Hier wäre die Politik gefragt, eine europäische Initiative wäre ein möglicher Weg. Gezielte Förderung von IT-Projekten, die auf eine (europäische) digitale Souveränität abzielen. Bislang gibt es vor allem Lippenbekenntnisse, selbst die europäische Cloud „Gäa“ wird nicht ohne Beteiligung der US-amerikanischen Firmen stattfinden.
Es müssten auch nicht ausschließlich Open Source Produkte zum Einsatz kommen, jedoch fehlt oft an (europäischen) kommerziellen Alternativprodukten – die Marktmacht der amerikanischen IT-Firmen ist sehr groß.
Selbst der Open Source Browser Mozilla Firefox hat in der Verbreitung stark einbüßen müssen (unter 4%), Googles Chrome hat in den vergangenen Jahren große Marktanteile übernommen.
Das liegt auch daran, dass nicht alle Firefox-Versionen so stabil sind, wie sie sein sollten, die Entwicklungskapazitäten der Mozilla Foundation sind beschränkt.
Ein Punkt ist ihre finanzielle Abhängigkeit, die Mozilla Foundation erhält etwa 90% ihrer FInazierung von Google / Alphabet (einerseits, damit die amerikanische Kartellbehörde nicht gegen ihre Marktmacht vorgeht und andererseits vertraglich als „Partnerschaft“ für die Voreinstellung von Google als Suchmaschine im Firefox). Spendenkonzepte sind für IT-Projekte dieser Größenordnung nicht zuverlässig genug, es sollten dafür andere, unabhängige und dauerhafte Finanzierungen gefunden werden.

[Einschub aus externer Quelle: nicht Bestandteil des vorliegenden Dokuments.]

(** * djacarta: the text buffer, the coordinate mapper and the tokenizer

    A shallow embedding of [src/djacarta.py] (the base prototype) and
    [src/etc/djacarta.py] (the extended prototype), and the properties the
    specification states about them.

    Conventions of the embedding:
    - a Python [int] is a [Z];
    - a Python [str] is the list of its code points, each a [N];
    - a Python [list] is a [list]; indexing and slicing follow Python
      (negative indices count from the end, slices clamp, an index out of
      range raises [IndexError]);
    - a function that can raise returns a [res];
    - the editor state [s] that every function of the source mutates is
      passed in and returned. *)

From Stdlib Require Import ZArith NArith List String Ascii Bool Lia.
From Stdlib Require DecimalString.
Import ListNotations.
Open Scope Z_scope.

Set Implicit Arguments.

(** ** Python values *)

Definition char := N.
Bind Scope N_scope with char.
Definition str := list char.

(** A string literal of the source, as the list of its code points. *)
Definition L (s : string) : str := map N_of_ascii (list_ascii_of_string s).

Definition TAB : char := 9%N.
Definition LF : char := 10%N.
Definition SPACE : char := 32%N.

Fixpoint str_eqb (a b : str) : bool :=
  match a, b with
  | [], [] => true
  | x :: a', y :: b' => N.eqb x y && str_eqb a' b'
  | _, _ => false
  end.

Lemma str_eqb_eq (a b : str) : str_eqb a b = true <-> a = b.
Proof.
  revert b; induction a as [|x a IH]; intros [|y b]; simpl; split;
    try congruence; try reflexivity.
  - rewrite andb_true_iff, N.eqb_eq, IH. intros [-> ->]. reflexivity.
  - intros E. injection E as -> ->. rewrite N.eqb_refl, andb_true_l.
    apply IH. reflexivity.
Qed.


(** Exceptions the modelled code can raise. *)
Inductive exn : Type :=
| IndexError
| ValueError
| UnicodeEncodeError
| OSError.

Inductive res (A : Type) : Type :=
| Ok (a : A)
| Raise (e : exn).
Arguments Ok {A} a.
Arguments Raise {A} e.

Definition bind {A B : Type} (m : res A) (f : A -> res B) : res B :=
  match m with
  | Ok a => f a
  | Raise e => Raise e
  end.

Notation "x <- m ;; f" := (bind m (fun x => f))
  (at level 61, m at next level, right associativity).

Module Py.

Section Lists.
Variable A : Type.

(** [len(l)] *)
Definition len (l : list A) : Z := Z.of_nat (List.length l).

(** [l[i]]: a negative index counts from the end. *)
Definition get (l : list A) (i : Z) : res A :=
  let j := if i <? 0 then i + len l else i in
  if (0 <=? j) && (j <? len l)
  then match nth_error l (Z.to_nat j) with
       | Some a => Ok a
       | None => Raise IndexError
       end
  else Raise IndexError.

(** How a slice bound is brought into [0, len]. *)
Definition clamp (n i : Z) : Z :=
  if i <? 0 then Z.max (i + n) 0 else Z.min i n.

(** [l[lo:hi]]; [None] is an omitted bound. *)
Definition slice (l : list A) (lo hi : option Z) : list A :=
  let n := len l in
  let a := match lo with Some i => clamp n i | None => 0 end in
  let b := match hi with Some i => clamp n i | None => n end in
  firstn (Z.to_nat (b - a)) (skipn (Z.to_nat a) l).

(** [l[i] = v] *)
Definition set (l : list A) (i : Z) (v : A) : res (list A) :=
  let j := if i <? 0 then i + len l else i in
  if (0 <=? j) && (j <? len l)
  then Ok (firstn (Z.to_nat j) l ++ v :: skipn (S (Z.to_nat j)) l)
  else Raise IndexError.

(** [del l[i]] *)
Definition del (l : list A) (i : Z) : res (list A) :=
  let j := if i <? 0 then i + len l else i in
  if (0 <=? j) && (j <? len l)
  then Ok (firstn (Z.to_nat j) l ++ skipn (S (Z.to_nat j)) l)
  else Raise IndexError.

(** [l.insert(i, v)]: the position is clamped like a slice bound. *)
Definition insert (l : list A) (i : Z) (v : A) : list A :=
  let j := Z.to_nat (clamp (len l) i) in
  firstn j l ++ v :: skipn j l.

(** [x * n] for a one-element sequence [x]. *)
Definition rep (x : A) (n : Z) : list A := repeat x (Z.to_nat n).
End Lists.

(** [chr(k)] *)
Definition chr (k : Z) : res char :=
  if (0 <=? k) && (k <? 1114112) then Ok (Z.to_N k) else Raise ValueError.

(** [s.startswith(p)] *)
Fixpoint startswith (s p : str) : bool :=
  match p, s with
  | [], _ => true
  | c :: p', d :: s' => N.eqb c d && startswith s' p'
  | _ :: _, [] => false
  end.

End Py.

(** ** The coordinate mapper

    [bufpos2vispos] and [vispos2bufpos] are the same text in both
    prototypes. *)

(** [text[i]] inside the loop of [bufpos2vispos], where [0 <= i < offs]
    and [offs <= len(text)]: the index is always in range. *)
Definition char_at (text : str) (i : Z) : char := nth (Z.to_nat i) text 0%N.

(** The [while i < offs] loop of [bufpos2vispos]; [k] counts the
    iterations left. *)
Fixpoint bufpos2vispos_loop (k : nat) (text : str) (tabsz i ret : Z) : Z :=
  match k with
  | O => ret
  | S k' =>
      let ret' := if N.eqb (char_at text i) TAB then ret + tabsz else ret + 1 in
      bufpos2vispos_loop k' text tabsz (i + 1) ret'
  end.

Definition bufpos2vispos (text : str) (tabsz offs : Z) : Z :=
  let textlen := Py.len text in
  if offs >? textlen then textlen
  else bufpos2vispos_loop (Z.to_nat offs) text tabsz 0 0.

(** The [while i < offs] loop of [vispos2bufpos]. *)
Fixpoint vispos2bufpos_loop (k : nat) (text : str) (tabsz i ret : Z) : Z :=
  match k with
  | O => ret
  | S k' =>
      let ret' :=
        if i + tabsz <? Py.len text then ret
        else if str_eqb (Py.slice text (Some i) (Some (i + tabsz)))
                        (Py.rep SPACE tabsz)
             then ret + (tabsz - 1)
             else ret + 1 in
      vispos2bufpos_loop k' text tabsz (i + 1) ret'
  end.

Definition vispos2bufpos (text : str) (tabsz offs : Z) : Z :=
  let textlen := Py.len text in
  if offs >? textlen then textlen
  else vispos2bufpos_loop (Z.to_nat offs) text tabsz 0 0.

(** The mapping the specification describes for [literalToVisual]: walk
    the first [offs] characters (all of them when [offs] is past the end),
    [tabsz] per tab and 1 per other character. *)
Fixpoint visual_width (text : str) (tabsz : Z) : Z :=
  match text with
  | [] => 0
  | c :: text' =>
      (if N.eqb c TAB then tabsz else 1) + visual_width text' tabsz
  end.

Definition literalToVisual_spec (text : str) (tabsz offs : Z) : Z :=
  visual_width (firstn (Z.to_nat offs) text) tabsz.

(** ** The editor state

    [class State] of the source. The field [win] (the curses window) and the
    field [globl] (a scratch variable that is only printed on exit) are left
    out; [navmode] exists in the base prototype only and is never read by
    the extended one. *)

Record State : Type := mkState {
  key : Z;
  buffer : list str;
  openedfile : str;
  cmdbuffer : str;
  cmdmode : bool;
  navmode : bool;
  win_w : Z;
  win_h : Z;
  bufcur_x : Z;
  bufcur_y : Z;
  sticky_x : Z;
  bufofs_x : Z;
  bufofs_y : Z;
  tabsz : Z
}.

Googlewatchblog – Mozillas Google-Abhängigkeit: Google bleibt weiterhin für 440 Mio Dollar Standard-Suchmaschine im Firefox (Hinweis: die Webseite bindet Aktivitätenverfolgung und andere externe Inhalte ein)
China als Vorbild?
Während sich in Europa politisch wenig bewegt, gibt es in China Bestrebungen, sich von US-amerikanischer Hard- und Software frei zu machen. Zunächst sollen Behörden und Staatsbetriebe ihre Technik in den nächsten Jahren umstellen, vermutlich eher motiviert durch die US-Embargo-Politik seit Trump, aber letztlich wird es ihre digitale Souveränität erhöhen, zumindest die chinesische Verwaltung wird unabhängiger von US-amerikanischen Produkten.
heise.de – China verbannt ausländische PCs und Windows aus Behörden und Staatsbetrieben (Hinweis: die Webseite bindet Aktivitätenverfolgung und andere externe Inhalte ein)
Ausblick
Das Thema wird uns in den nächsten Jahren weiter begleiten.
In einzelnen Fällen gibt es positive Entwicklungen hin zu mehr digitaler Souveränität – in größeren Kontexten bleibt aber noch viel Luft nach oben.
Gerade die Hochschulen können sich hier stark aufstellen, die Beispiele BBB und nextcloud zeigen, was möglich ist. Und es gibt viele weitere Projekte, die erfolgreich sind, die Lernplattform Moodle ist ein Beispiel.